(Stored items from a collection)
■ ■ ■

(* ===== verification/Wallet.v ===== *)
(** * The wallet of the translator

    [roles/translator/src/lib]: the sweep that turns paid quotes into ehash
    ([mod.rs], [process_stored_quotes]), what the wallet is told about quotes
    ([sv2/channel_manager/channel_manager.rs]) and the faucet that gives tokens
    away ([faucet_api.rs]).  The wallet itself is the [cdk] package: its
    operations are parameters that act on a state of their own. *)

From Stdlib Require Import String.
From stdpp Require Import gmap.
From S2P Require Import Prelude.
#[local] Open Scope Z_scope.
#[local] Open Scope list_scope.

Module Wallet.

(** ** The wallet package *)

(** The answer of the mint about a quote, an entry of a batch. *)
Record QuoteResponse (Id : Type) : Type := mkResponse {
  qr_amount : option Z;
  qr_amount_issued : Z;
  qr_keyset_id : Id }.
Record MiningShareBatchEntry (Id : Type) : Type := mkEntry {
  be_quote_id : bytes;
  be_amount : Z;
  be_keyset_id : Id }.
#[global] Arguments mkResponse {Id}.
#[global] Arguments qr_amount {Id}.
#[global] Arguments qr_amount_issued {Id}.
#[global] Arguments qr_keyset_id {Id}.
#[global] Arguments mkEntry {Id}.
#[global] Arguments be_quote_id {Id}.
#[global] Arguments be_amount {Id}.
#[global] Arguments be_keyset_id {Id}.

(** The wallet [W], its errors [E], keyset identifiers and secret keys.  A
    proof stands for its amount. *)
Class CdkWallet (W E Id Key : Type) : Type := {
  get_unpaid_mint_quotes : W → result E (list bytes);
  mint_quote_state_mining_share : bytes → W → result E (QuoteResponse Id) * W;
  is_fully_issued : QuoteResponse Id → bool;
  mint_mining_share_batch : list (MiningShareBatchEntry Id) → Key → W → result E (list Z) * W;
  total_balance : W → result E Z;
  swap_from_unspent : Z → W → result E (list Z) * W;
  token_string : list Z → bytes;
  key_hex_decode : bytes → option bytes;
  SecretKey_from_slice : bytes → option Key }.
(** Iteration over the batches of the keysets. *)
Class KeysetIter (Id : Type) `{Countable Id} : Type := {
  keyset_iter {A : Type} : gmap Id A → list (Id * A);
  keyset_iter_perm {A : Type} (m : gmap Id A) : keyset_iter m ≡ₚ map_to_list m }.

Section wallet.
Context {W E Id Key : Type} `{CdkWallet W E Id Key} `{Countable Id} `{!KeysetIter Id}.
Context (overflow_checks : bool).
Notation SWEEP := (ST W unit).
Notation Entry := (MiningShareBatchEntry Id).

(** [a + b] on [u64]. *)
Definition add_u64 {F} (a b : Z) : result F Z :=
  if overflow_checks then add_chk 64 a b else Ok (wrap 64 (a + b)).
Fixpoint sum_u64 {F} (acc : Z) (l : list Z) : result F Z :=
  match l with
  | [] => Ok acc
  | a :: l => acc ← add_u64 acc a; sum_u64 acc l
  end.

(** ** The sweep *)

(** What a quote adds to the batch of its keyset. *)
Definition outstanding_entry (quote_id : bytes) (r : QuoteResponse Id) : option Entry :=
  if is_fully_issued r then None
  else match qr_amount r with
       | None => None
       | Some total_amount =>
           if total_amount <=? qr_amount_issued r then None
           else
             let amount_to_mint := total_amount - qr_amount_issued r in
             if amount_to_mint =? 0 then None
             else Some (mkEntry quote_id amount_to_mint (qr_keyset_id r))
       end.
(** [entry(keyset_id).or_default().push(..)]. *)
Definition push_entry (e : Entry) (g : gmap Id (list Entry)) : gmap Id (list Entry) :=
  <[be_keyset_id e := default [] (g !! be_keyset_id e) ++ [e]]> g.
Fixpoint collect_quotes (quote_ids : list bytes) (quotes_by_keyset : gmap Id (list Entry))
    : SWEEP (gmap Id (list Entry)) :=
  match quote_ids with
  | [] => mret quotes_by_keyset
  | quote_id :: quote_ids => λ w,
      match mint_quote_state_mining_share quote_id w with
      | (Ok r, w) =>
          collect_quotes quote_ids
            (match outstanding_entry quote_id r with
             | Some e => push_entry e quotes_by_keyset
             | None => quotes_by_keyset
             end) w
      | (Err _, w) => collect_quotes quote_ids quotes_by_keyset w
      | (Panic, w) => (Panic, w)
      end
  end.
(** A batch that fails is left for the next sweep. *)
Fixpoint mint_batches (secret_key : Key) (batches : list (Id * list Entry)) (total_minted : Z)
    : SWEEP Z :=
  match batches with
  | [] => mret total_minted
  | (_, entries) :: batches => λ w,
      match mint_mining_share_batch entries secret_key w with
      | (Ok proofs, w) =>
          match (batch_amount ← sum_u64 0 proofs; add_u64 total_minted batch_amount) with
          | Ok total_minted => mint_batches secret_key batches total_minted w
          | Err e => (Err e, w)
          | Panic => (Panic, w)
          end
      | (Err _, w) => mint_batches secret_key batches total_minted w
      | (Panic, w) => (Panic, w)
      end
  end.
Definition parse_secret_key (locking_privkey : option bytes) : option Key :=
  privkey_hex ← locking_privkey; privkey_bytes ← key_hex_decode privkey_hex; SecretKey_from_slice privkey_bytes.
(** Every failure of the wallet is logged; the amount minted is returned. *)
Definition process_stored_quotes (locking_privkey : option bytes) : SWEEP Z := λ w,
  match get_unpaid_mint_quotes w with
  | Panic => (Panic, w)
  | Err _ | Ok [] => (Ok 0, w)
  | Ok quote_ids =>
      (quotes_by_keyset ← collect_quotes quote_ids ∅;
       if bool_decide (quotes_by_keyset = ∅) then mret 0
       else match parse_secret_key locking_privkey with
            | None => mret 0
            | Some secret_key => mint_batches secret_key (keyset_iter quotes_by_keyset) 0
            end) w
  end.
(** A number of turns of the sweeper's loop. *)
Fixpoint sweeps (n : nat) (locking_privkey : option bytes) : SWEEP unit :=
  match n with
  | O => mret tt
  | S n => _ ← process_stored_quotes locking_privkey; sweeps n locking_privkey
  end.
(** A notification has the wallet ask for the quote, and so store it. *)
Definition store_quote (quote_id : bytes) : SWEEP unit := λ w,
  match mint_quote_state_mining_share quote_id w with
  | (Panic, w) => (Panic, w)
  | (_, w) => (Ok tt, w)
  end.

(** ** The faucet *)

(** [last_request], in nanoseconds of a clock that does not run backwards. *)
Record RateLimiter : Type := mkLimiter {
  last_request : option Z;
  timeout : Z }.
Definition RateLimiter_new (timeout_secs : Z) : RateLimiter := mkLimiter None (timeout_secs * 10 ^ 9).
Definition check_rate_limit (now : Z) : ST RateLimiter Z unit := λ l,
  let limited :=
    match last_request l with
    | Some last =>
        let elapsed := saturating_sub now last in
        if elapsed <? timeout l then Some (timeout l - elapsed) else None
    | None => None
    end in
  match limited with
  | Some remaining => (Err remaining, l)
  | None => (Ok tt, mkLimiter (Some now) (timeout l))
  end.

Definition faucet_amount : Z := 32.
Inductive MintFailure : Type := WalletError | InsufficientBalance | SwapFailed.
Definition create_mint_token : ST W MintFailure bytes := λ w,
  match total_balance w with
  | Panic => (Panic, w)
  | Err _ => (Err WalletError, w)
  | Ok balance =>
      if balance <? faucet_amount then (Err InsufficientBalance, w)
      else match swap_from_unspent faucet_amount w with
           | (Ok proofs, w) => (Ok (token_string proofs), w)
           | (Err _, w) => (Err SwapFailed, w)
           | (Panic, w) => (Panic, w)
           end
  end.
Inductive FaucetResponse : Type :=
  | Minted (token : bytes) (amount : Z)
  | MintingFailed (e : MintFailure)
  | RateLimited (seconds : Z)
  | NotFound.
Definition handle_request (now : Z) (method path : bytes) : ST (W * RateLimiter) unit FaucetResponse := λ s,
  let '(w, l) := s in
  if bool_decide (method = String.list_byte_of_string "POST" ∧ path = String.list_byte_of_string "/mint/tokens") then
    match check_rate_limit now l with
    | (Ok _, l) =>
        match create_mint_token w with
        | (Ok token, w) => (Ok (Minted token faucet_amount), (w, l))
        | (Err e, w) => (Ok (MintingFailed e), (w, l))
        | (Panic, w) => (Panic, (w, l))
        end
    | (Err remaining, l) => (Ok (RateLimited (remaining / 10 ^ 9)), (w, l))
    | (Panic, l) => (Panic, (w, l))
    end
  else (Ok NotFound, s).
End wallet.
End Wallet.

■ ■ ■

WORK TO BE COMPLETED: Pick out and copy the lines of the entries that hold the string "MintingFailed".

RESPONSE AREA:
  | MintingFailed (e : MintFailure)
        | (Err e, w) => (Ok (MintingFailed e), (w, l))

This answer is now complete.